(* ===== verification/Kinv.v ===== *)
(** The kernel-wide invariant: the derivation tree is well formed, reference and
    end-capability counts equal what the store holds, ready and wait queues, the
    armed-timer list and the IRQ bindings are consistent, and every capability
    names an object of the right shape. The operations of the capability core are
    proved to preserve it, with the references a step in progress holds outside
    the store made explicit. *)

From S2P Require Import Prelude KStore Ready Census Notif Timer Irq Cdt Aspace.

(** ** Object shapes *)
Record chan_shape (c : Channel) : Prop := {
  cs_ends : length (ch_end_caps c) = 2%nat;
  cs_head : length (ch_head c) = 2%nat;
  cs_count : length (ch_count c) = 2%nat;
  cs_bind : length (ch_bindings c) = 2%nat;
  cs_row e row : ch_bindings c !! e = Some row → length row = 3%nat;
  cs_msgs : length (ch_msgs c) = 2%nat;
  cs_ring r ring : ch_msgs c !! r = Some ring → Z.of_nat (length ring) = ch_depth c;
  cs_caps r ring i msg : ch_msgs c !! r = Some ring → ring !! i = Some msg → length (m_caps msg) = MSG_CAPS;
}.

Definition chan_ok (st : Store) (ch : ObjId) : Prop := chan_shape (chans st !!! ch).
Definition tcb_ok (st : Store) (t : ObjId) : Prop :=
  length (t_bind_slots (tcbs st !!! t)) = 2%nat ∧ length (t_bind_bits (tcbs st !!! t)) = 2%nat.
Definition cspace_ok (st : Store) (cs : ObjId) : Prop :=
  Z.of_nat (length (cs_slots (cspaces st !!! cs))) = num_slots (cspaces st !!! cs).

(** A capability names a well-formed object; a mapped frame names a well-formed
    address space and a user range. *)
Definition cap_ok (st : Store) (c : Cap) : Prop :=
  match kind c with
  | CapKind.Channel ch _ => chan_ok st ch
  | CapKind.Thread t _ => tcb_ok st t
  | CapKind.CSpace cs => cspace_ok st cs
  | CapKind.Untyped base size w => 0 ≤ base ∧ 0 ≤ w ≤ size ∧ base + size ≤ 2 ^ 48
  | CapKind.Frame base pages m => (0 ≤ base ∧ 0 ≤ pages ∧ base + pages * PAGE ≤ 2 ^ 48) ∧
      match m with
      | Some (a, va) => aspace_wf (aspaces st !!! a) ∧ va_range_ok va pages = true ∧ 0 ≤ va
      | None => True
      end
  | CapKind.Aspace a => aspace_wf (aspaces st !!! a)
  | _ => True
  end.

Record shape (st : Store) : Prop := {
  sp_cap s : cap_ok st (cap (slots st !!! s));
  sp_cspace t cs : t_cspace (tcbs st !!! t) = Some cs → cspace_ok st cs;
  sp_aspace t a : t_aspace (tcbs st !!! t) = Some a → aspace_wf (aspaces st !!! a);
}.

(** What no operation of the capability core takes away. *)
Record shape_le (st st' : Store) : Prop := {
  sl_chan ch : chan_ok st ch → chan_ok st' ch;
  sl_msgs ch : let c := chans st !!! ch in let c' := chans st' !!! ch in
    ch_msgs c' = ch_msgs c ∧ ch_depth c' = ch_depth c ∧ ch_head c' = ch_head c ∧ ch_count c' = ch_count c;
  sl_tcb t : tcb_ok st t → tcb_ok st' t;
  sl_bind t : t_bind_slots (tcbs st' !!! t) = t_bind_slots (tcbs st !!! t);
  sl_cspaces : cspaces st' = cspaces st;
  sl_pinned : pinned st' = pinned st;
  sl_aspace a : aspace_wf (aspaces st !!! a) → aspace_wf (aspaces st' !!! a);
}.

(** ** The invariant *)

(** [b] and [eb] are the references and end capabilities held outside the store. *)
Record kinv_bal (st : Store) (b : ObjId → Z) (eb : ObjId → ChanEnd.chan_end → Z) : Prop := {
  ki_cdt : ∃ kids, cdt_repr (slots st) kids;
  ki_refs : refs_bal st b;
  ki_ends : end_caps_bal st eb;
  ki_sched : ∃ rq wq, sched_inv st rq wq ∅;
  ki_timers : ∃ tl, timer_repr st tl;
  ki_irqs : irq_inv st;
  ki_shape : shape st;
}.

Definition no_refs : ObjId → Z := λ _, 0.
Definition no_ends : ObjId → ChanEnd.chan_end → Z := λ _ _, 0.
Definition kinv (st : Store) : Prop := kinv_bal st no_refs no_ends.

(** ** Shrinking: what deleting capabilities may do *)
Definition slot_full (s : CapSlot) : Z := if cap_is_empty (cap s) then 0 else 1.
(** The number of slots holding a capability: what bounds the deletion recursion. *)
Definition full_slots (st : Store) : Z := msum slot_full (slots st).

Definition occupied (st : Store) (s : SlotId) : Prop := cap_is_empty (cap (slots st !!! s)) = false.

#[global] Instance occupied_dec st s : Decision (occupied st s).
Proof. unfold occupied. apply _. Defined.

(** How a thread may change while the kernel works on behalf of another: its spaces
    are only given up; it may be woken, and stopped for good unless the kernel image
    holds it ([pin]). *)
Record thread_le (pin : nat) (o o' : Tcb) : Prop := {
  tl_cspace cs : t_cspace o' = Some cs → t_cspace o = Some cs;
  tl_aspace a : t_aspace o' = Some a → t_aspace o = Some a;
  tl_state : woken (t_state o) (t_state o') ∨ (t_state o' = ThreadState.Halted ∧ pin = 0%nat);
}.

Record shrinks (st st' : Store) : Prop := {
  sh_cap x : occupied st' x → cap (slots st' !!! x) = cap (slots st !!! x);
  sh_desc a x : occupied st' a → occupied st' x → descends (slots st) a x → descends (slots st') a x;
  sh_full : full_slots st' ≤ full_slots st;
  sh_shape : shape_le st st';
  sh_thread t : thread_le (pinned st !!! t) (tcbs st !!! t) (tcbs st' !!! t);
}.

(** What a deletion routine that can handle [n] occupied slots promises to the
    teardown routines that call it back. *)
Class DeleteSpec (n : Z) (del : SlotId → K unit) : Prop := delete_ok :
  ∀ st s, kinv st → occupied st s → full_slots st ≤ n →
    wp (del s) (λ _ st', kinv st' ∧ shrinks st st' ∧ ¬ occupied st' s) st.

(** ** Lemmas *)
Lemma shape_le_refl st : shape_le st st.
Proof. by split. Qed.

Lemma thread_le_refl p o : thread_le p o o.
Proof. split; try done. by left; left. Qed.
Lemma thread_le_trans p o1 o2 o3 : thread_le p o1 o2 → thread_le p o2 o3 → thread_le p o1 o3.
Proof.
  intros [A1 A2 A3] [B1 B2 B3]. split; eauto. destruct B3 as [B3|]; [|by right].
  destruct A3 as [A3|[A3 A4]]; [left; by eapply woken_trans|right]. destruct B3 as [->|[B3 _]]; [done|congruence].
Qed.

Lemma shape_le_trans st1 st2 st3 : shape_le st1 st2 → shape_le st2 st3 → shape_le st1 st3.
Proof.
  intros [A1 B1 C1 D1 E1 P1 F1] [A2 B2 C2 D2 E2 P2 F2]. split; eauto; try congruence.
  intros ch. destruct (B1 ch) as (?&?&?&?), (B2 ch) as (?&?&?&?). split_and!; congruence.
Qed.

Lemma cap_ok_le st st' c : shape_le st st' → cap_ok st c → cap_ok st' c.
Proof.
  intros [A B C D E P F]. unfold cap_ok. destruct (kind c) as [| |? ? [[? ?]|]| | | | | | |]; try done; eauto.
  - intros (? & ? & ?). split_and!; naive_solver.
  - unfold cspace_ok. by rewrite E.
Qed.

Lemma shape_ext st st' :
  shape_le st st' → (∀ s, occupied st' s → cap (slots st' !!! s) = cap (slots st !!! s)) →
  (∀ t, (∀ cs, t_cspace (tcbs st' !!! t) = Some cs → t_cspace (tcbs st !!! t) = Some cs) ∧
     (∀ a, t_aspace (tcbs st' !!! t) = Some a → t_aspace (tcbs st !!! t) = Some a)) →
  shape st → shape st'.
Proof.
  intros L Hs Ht [S1 S2 S3]. split.
  - intros s. destruct (cap_is_empty (cap (slots st' !!! s))) eqn:E.
    + unfold cap_is_empty in E. unfold cap_ok. by destruct (kind (cap (slots st' !!! s))).
    + rewrite Hs by done. eapply cap_ok_le; [done|apply S1].
  - intros t cs Htc%(proj1 (Ht t))%S2. unfold cspace_ok in *. by rewrite (sl_cspaces _ _ L).
  - intros t a Hta%(proj2 (Ht t))%S3. by apply (sl_aspace _ _ L).
Qed.

Lemma slot_full_nonneg s : 0 ≤ slot_full s.
Proof. unfold slot_full. destruct (cap_is_empty _); lia. Qed.

Lemma full_set_slot s v st :
  full_slots (with_slots (<[s := v]>) st) = full_slots st - slot_full (slots st !!! s) + slot_full v.
Proof. unfold full_slots. cbn. by rewrite msum_insert. Qed.

Lemma full_pos st s : occupied st s → 1 ≤ full_slots st.
Proof.
  intros Ho. pose proof (msum_lower slot_full (slots st) s slot_full_nonneg eq_refl) as H.
  unfold slot_full in H at 1. unfold occupied in Ho. rewrite Ho in H. exact H.
Qed.

Lemma full_nonneg st : 0 ≤ full_slots st.
Proof. apply msum_nonneg, slot_full_nonneg. Qed.

Lemma full_size st : full_slots st ≤ Z.of_nat (size (slots st)).
Proof.
  unfold full_slots, msum. apply (map_fold_weak_ind (λ r m, r ≤ Z.of_nat (size m))); [done|].
  intros k v m r Hk Hr. rewrite map_size_insert_None by done.
  assert (slot_full v ≤ 1) by (unfold slot_full; destruct (cap_is_empty _); lia). lia.
Qed.

Lemma shrinks_refl st : shrinks st st.
Proof. split; [done|done|lia|apply shape_le_refl|intros t; apply thread_le_refl]. Qed.

Lemma occupied_shrinks st st' x : shrinks st st' → occupied st' x → occupied st x.
Proof. intros S Ho. unfold occupied. rewrite <-(sh_cap _ _ S x Ho). exact Ho. Qed.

++++

■ WORK ITEM ■
Exact lines only, please: output the listing from the first line to the line with "cs_msgs : length (ch_msgs c) = 2%nat;", both included.

■ OUTPUT OF THE TASK ■
(* ===== verification/Kinv.v ===== *)
(** The kernel-wide invariant: the derivation tree is well formed, reference and
    end-capability counts equal what the store holds, ready and wait queues, the
    armed-timer list and the IRQ bindings are consistent, and every capability
    names an object of the right shape. The operations of the capability core are
    proved to preserve it, with the references a step in progress holds outside
    the store made explicit. *)

From S2P Require Import Prelude KStore Ready Census Notif Timer Irq Cdt Aspace.

(** ** Object shapes *)
Record chan_shape (c : Channel) : Prop := {
  cs_ends : length (ch_end_caps c) = 2%nat;
  cs_head : length (ch_head c) = 2%nat;
  cs_count : length (ch_count c) = 2%nat;
  cs_bind : length (ch_bindings c) = 2%nat;
  cs_row e row : ch_bindings c !! e = Some row → length row = 3%nat;
  cs_msgs : length (ch_msgs c) = 2%nat;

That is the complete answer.